* _RECORDS SUPPLIED_
Lemma insert_desc_sorted (x : float) (l : list float) :
  not_nan x -> Forall not_nan l ->
  non_increasing l = true -> non_increasing (insert_desc x l) = true.
Proof.
  intros Nx. induction l as [|y l IH]; intros Nl Hs; [reflexivity|].
  inversion Nl as [|? ? Ny Nl']; subst.
  cbn [insert_desc]. destruct (PrimFloat.ltb x y) eqn:E.
  - assert (Hl : non_increasing l = true).
    { destruct l; [reflexivity|].
      rewrite non_increasing_cons in Hs. now apply andb_prop in Hs. }
    specialize (IH Nl' Hl).
    destruct l as [|z l]; cbn [insert_desc] in *.
    + rewrite non_increasing_cons, (ltb_leb E). reflexivity.
    + rewrite non_increasing_cons in Hs. apply andb_prop in Hs as [Hzy _].
      destruct (PrimFloat.ltb x z);
        rewrite non_increasing_cons, IH, ?Hzy, ?(ltb_leb E); reflexivity.
  - rewrite non_increasing_cons, Hs, (ltb_false_leb Nx Ny E). reflexivity.
Qed.

Lemma sorted_reverse_sorted (xs : list float) :
  Forall not_nan xs -> non_increasing (sorted_reverse xs) = true.
Proof.
  induction 1 as [|x xs Nx Nxs IH]; [reflexivity|].
  cbn. apply insert_desc_sorted; auto.
  eapply Permutation_Forall; [apply sorted_reverse_perm | assumption].
Qed.

(** In a non-increasing list a later entry is at most an earlier one. *)
Lemma non_increasing_nth (xs : list float) :
  non_increasing xs = true ->
  forall i j a b, (i < j)%nat ->
    nth_error xs i = Some a -> nth_error xs j = Some b ->
    PrimFloat.leb b a = true.
Proof.
  induction xs as [|x xs IH]; intros Hs i j a b Hij Ha Hb.
  - destruct i; discriminate.
  - assert (Hs' : non_increasing xs = true).
    { destruct xs; [reflexivity|].
      rewrite non_increasing_cons in Hs. now apply andb_prop in Hs. }
    destruct j as [|j]; [lia|]. cbn in Hb.
    destruct i as [|i].
    + cbn in Ha. injection Ha as ->.
      clear Hij. revert b Hb. induction j as [|j IHj]; intros b Hb.
      * destruct xs as [|y xs]; [discriminate|]. cbn in Hb. injection Hb as ->.
        rewrite non_increasing_cons in Hs. now apply andb_prop in Hs.
      * destruct (nth_error xs j) as [c|] eqn:Ec.
        -- apply leb_trans with c; [|now apply IHj].
           apply (IH Hs' j (S j) c b); auto.
        -- exfalso. apply nth_error_None in Ec.
           assert (nth_error xs (S j) = None) by (apply nth_error_None; lia).
           congruence.
    + cbn in Ha. apply (IH Hs' i j a b); auto. lia.
Qed.

(** ** Labels and counts *)

Lemma insert_label_In (x z : Z) (ls : list Z) :
  In z (insert_label x ls) <-> z = x \/ In z ls.
Proof.
  induction ls as [|y ls IH]; cbn.
  - intuition.
  - destruct (Z.ltb_spec x y); cbn; [intuition|].
    destruct (Z.eqb_spec x y); cbn; [subst; intuition|].
    rewrite IH. intuition.
Qed.

Lemma unique_labels_In (y_true y_pred : list Z) (z : Z) :
  In z (unique_labels y_true y_pred) <-> In z y_true \/ In z y_pred.
Proof.
  unfold unique_labels. rewrite <- in_app_iff.
  induction (y_true ++ y_pred) as [|x l IH]; cbn; [tauto|].
  rewrite insert_label_In, IH. intuition.
Qed.

Lemma insert_label_sorted (x : Z) (ls : list Z) :
  StronglySorted Z.lt ls -> StronglySorted Z.lt (insert_label x ls).
Proof.
  induction 1 as [|y ls Hs IH Hy]; cbn.
  - repeat constructor.
  - destruct (Z.ltb_spec x y).
    + constructor; [now constructor|].
      constructor; [assumption|].
      eapply Forall_impl; [|exact Hy]. cbn. intros; lia.
    + destruct (Z.eqb_spec x y); [now constructor|].
      constructor; [assumption|].
      apply Forall_forall. intros z Hz. apply insert_label_In in Hz as [->|Hz].
      * lia.
      * rewrite Forall_forall in Hy. auto.
Qed.

Lemma unique_labels_sorted (y_true y_pred : list Z) :
  StronglySorted Z.lt (unique_labels y_true y_pred).
Proof.
  unfold unique_labels.
  induction (y_true ++ y_pred) as [|x l IH]; cbn; [constructor|].
  now apply insert_label_sorted.
Qed.

(** The labels of two vectors over {0, 1} in which both values occur. *)
Lemma unique_labels_binary (y_true y_pred : list Z) :
  (forall z, In z y_true \/ In z y_pred -> z = 0 \/ z = 1)%Z ->
  (In 0 y_true \/ In 0 y_pred)%Z ->
  (In 1 y_true \/ In 1 y_pred)%Z ->
  unique_labels y_true y_pred = [0; 1]%Z.
Proof.
  intros Hbin H0 H1.
  pose proof (unique_labels_sorted y_true y_pred) as Hs.
  rewrite <- unique_labels_In in H0, H1.
  assert (Hin : forall z, In z (unique_labels y_true y_pred) -> (z = 0 \/ z = 1)%Z).
  { intros z Hz. apply Hbin. now apply unique_labels_In. }
  destruct (unique_labels y_true y_pred) as [|a l]; [contradiction|].
  inversion Hs as [|? ? Hs' Ha]; subst. rewrite Forall_forall in Ha.
  assert (a = 0)%Z as ->.
  { destruct (Hin a (or_introl eq_refl)) as [->| ->]; [reflexivity|].
    destruct H0 as [H0|H0]; [lia|]. apply Ha in H0. lia. }
  destruct H1 as [H1|H1]; [lia|].
  destruct l as [|b l]; [contradiction|].
  inversion Hs' as [|? ? Hs'' Hb]; subst. rewrite Forall_forall in Hb.
  assert (b = 1)%Z as ->.
  { specialize (Ha b (or_introl eq_refl)).
    destruct (Hin b (or_intror (or_introl eq_refl))); lia. }
  destruct l as [|c l]; [reflexivity|].
  specialize (Hb c (or_introl eq_refl)).
  destruct (Hin c (or_intror (or_intror (or_introl eq_refl)))); lia.
Qed.

Lemma count_pairs_nonneg (a b : Z) (obs : list (Z * Z)) :
  (0 <= count_pairs a b obs)%Z.
Proof. unfold count_pairs. lia. Qed.

Lemma count_pairs_cons (a b : Z) (yp : Z * Z) (obs : list (Z * Z)) :
  count_pairs a b (yp :: obs) =
    ((if (fst yp =? a)%Z && (snd yp =? b)%Z then 1 else 0) + count_pairs a b obs)%Z.
Proof.
  unfold count_pairs. cbn [filter].
  destruct ((fst yp =? a)%Z && (snd yp =? b)%Z); cbn [length]; lia.
Qed.

(** When every observation carries one of two distinct labels on each
    side, the four counts add up to the number of observations. *)
Lemma count_pairs_total (a b : Z) (obs : list (Z * Z)) :
  a <> b ->
  Forall (fun yp => (fst yp = a \/ fst yp = b) /\ (snd yp = a \/ snd yp = b)) obs ->
  (count_pairs b b obs + count_pairs a b obs + count_pairs b a obs + count_pairs a a obs
   = Z.of_nat (length obs))%Z.
Proof.
  intros Hab. induction 1 as [|[y p] obs [Hy Hp] _ IH]; [reflexivity|].
  rewrite !count_pairs_cons. cbn [fst snd length] in *.
  destruct (Z.eqb_spec y a), (Z.eqb_spec y b), (Z.eqb_spec p a), (Z.eqb_spec p b);
    cbn [andb]; lia.
Qed.

(** ** The confusion matrix *)

Lemma combine_labels (y_true y_pred : list Z) (a b : Z) :
  unique_labels y_true y_pred = [a; b] ->
  a <> b /\
  Forall (fun yp => (fst yp = a \/ fst yp = b) /\ (snd yp = a \/ snd yp = b))
         (combine y_true y_pred).
Proof.
  intros Hl. split.
  - pose proof (unique_labels_sorted y_true y_pred) as Hs. rewrite Hl in Hs.
    inversion Hs as [|? ? _ Ha]; subst. inversion Ha; subst. lia.
  - apply Forall_forall. intros [y p] Hin. cbn [fst snd].
    assert (Hy : In y (unique_labels y_true y_pred)).
    { apply unique_labels_In. left. eapply in_combine_l, Hin. }
    assert (Hp : In p (unique_labels y_true y_pred)).
    { apply unique_labels_In. right. eapply in_combine_r, Hin. }
    rewrite Hl in Hy, Hp. cbn in Hy, Hp. intuition.
Qed.

(** With exactly two distinct labels [a < b] the library table is read as
    [[tn, fp], [fn, tp]] and rearranged. *)
Lemma standard_confusion_matrix_two (y_true y_pred : list Z) (a b : Z) :
  length y_true = length y_pred ->
  unique_labels y_true y_pred = [a; b] ->
  let obs := combine y_true y_pred in
  standard_confusion_matrix y_true y_pred =
    Ok (Array2x2 (count_pairs b b obs) (count_pairs a b obs)
                 (count_pairs b a obs) (count_pairs a a obs)).
Proof.
  intros Hlen Hl. unfold standard_confusion_matrix, confusion_matrix.
  rewrite Hlen, Nat.eqb_refl, Hl. reflexivity.
Qed.

Lemma standard_confusion_matrix_inv (y_true y_pred : list Z) (cm : array2x2 Z) :
  standard_confusion_matrix y_true y_pred = Ok cm ->
  length y_true = length y_pred /\
  exists a b, unique_labels y_true y_pred = [a; b] /\
    cm = Array2x2 (count_pairs b b (combine y_true y_pred))
                  (count_pairs a b (combine y_true y_pred))
                  (count_pairs b a (combine y_true y_pred))
                  (count_pairs a a (combine y_true y_pred)).
Proof.
  unfold standard_confusion_matrix, confusion_matrix.
  destruct (Nat.eqb_spec (length y_true) (length y_pred)) as [Hlen|]; [|discriminate].
  cbn [bind]. intros H. split; [assumption|].
  destruct (unique_labels y_true y_pred) as [|a [|b [|c l]]]; try discriminate.
  exists a, b. split; [reflexivity|]. cbn in H. congruence.
Qed.

(** Whatever the two labels are, the cells of a matrix that was built add
    up to the number of observations. *)
Lemma standard_confusion_matrix_total (y_true y_pred : list Z) (cm : array2x2 Z) :
  standard_confusion_matrix y_true y_pred = Ok cm ->
  cm_total cm = Z.of_nat (length y_true).
Proof.
  intros H. apply standard_confusion_matrix_inv in H as (Hlen & a & b & Hl & ->).
  destruct (combine_labels _ _ Hl) as [Hab Hobs].
  unfold cm_total. cbn [a00 a01 a10 a11].
  rewrite (count_pairs_total Hab Hobs), length_combine, <- Hlen, Nat.min_id.
  reflexivity.
Qed.

Lemma standard_confusion_matrix_defined (y_true y_pred : list Z) :
  (exists cm, standard_confusion_matrix y_true y_pred = Ok cm) <->
  length y_true = length y_pred /\ length (unique_labels y_true y_pred) = 2%nat.
Proof.
  split.
  - intros [cm H]. apply standard_confusion_matrix_inv in H as (Hlen & a & b & Hl & _).
    rewrite Hl. auto.
  - intros [Hlen Hl].
    destruct (unique_labels y_true y_pred) as [|a [|b [|c l]]] eqn:E; try discriminate.
    eexists. apply (standard_confusion_matrix_two _ _ Hlen E).
Qed.

Lemma standard_confusion_matrix_raises (y_true y_pred : list Z) (e : exn) :
  standard_confusion_matrix y_true y_pred = Raise e -> e = ValueError.
Proof.
  unfold standard_confusion_matrix, confusion_matrix.
  destruct (Nat.eqb (length y_true) (length y_pred)); cbn [bind]; [|congruence].
  destruct (unique_labels y_true y_pred) as [|a [|b [|c l]]]; cbn; congruence.
Qed.

(** ** The sweep *)

Lemma ltb_irrefl (x : float) : PrimFloat.ltb x x = false.
Proof.
  destruct (PrimFloat.is_nan x) eqn:N.
  - now destruct (@cmp_nan x x (or_introl N)).
  - destruct (float_cmp_cases N N); auto.
Qed.

Lemma y_pred_at_length (probabilities : list float) (t : float) :
  length (bool_labels (y_pred_at probabilities t)) = length probabilities.
Proof. unfold bool_labels, y_pred_at. now rewrite !length_map. Qed.

Lemma bool_labels_binary (bs : list bool) (z : Z) :
  In z (bool_labels bs) -> (z = 0 \/ z = 1)%Z.
Proof.
  unfold bool_labels. rewrite in_map_iff. intros ([|] & <- & _); cbn; auto.
Qed.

* _WORK INSTRUCTIONS_
Starting with the first line of the data above, copy each line exactly until you reach the line with "intros Nx. induction"; include that line as well.

* _TASK RESULT_
Lemma insert_desc_sorted (x : float) (l : list float) :
  not_nan x -> Forall not_nan l ->
  non_increasing l = true -> non_increasing (insert_desc x l) = true.
Proof.
  intros Nx. induction l as [|y l IH]; intros Nl Hs; [reflexivity|].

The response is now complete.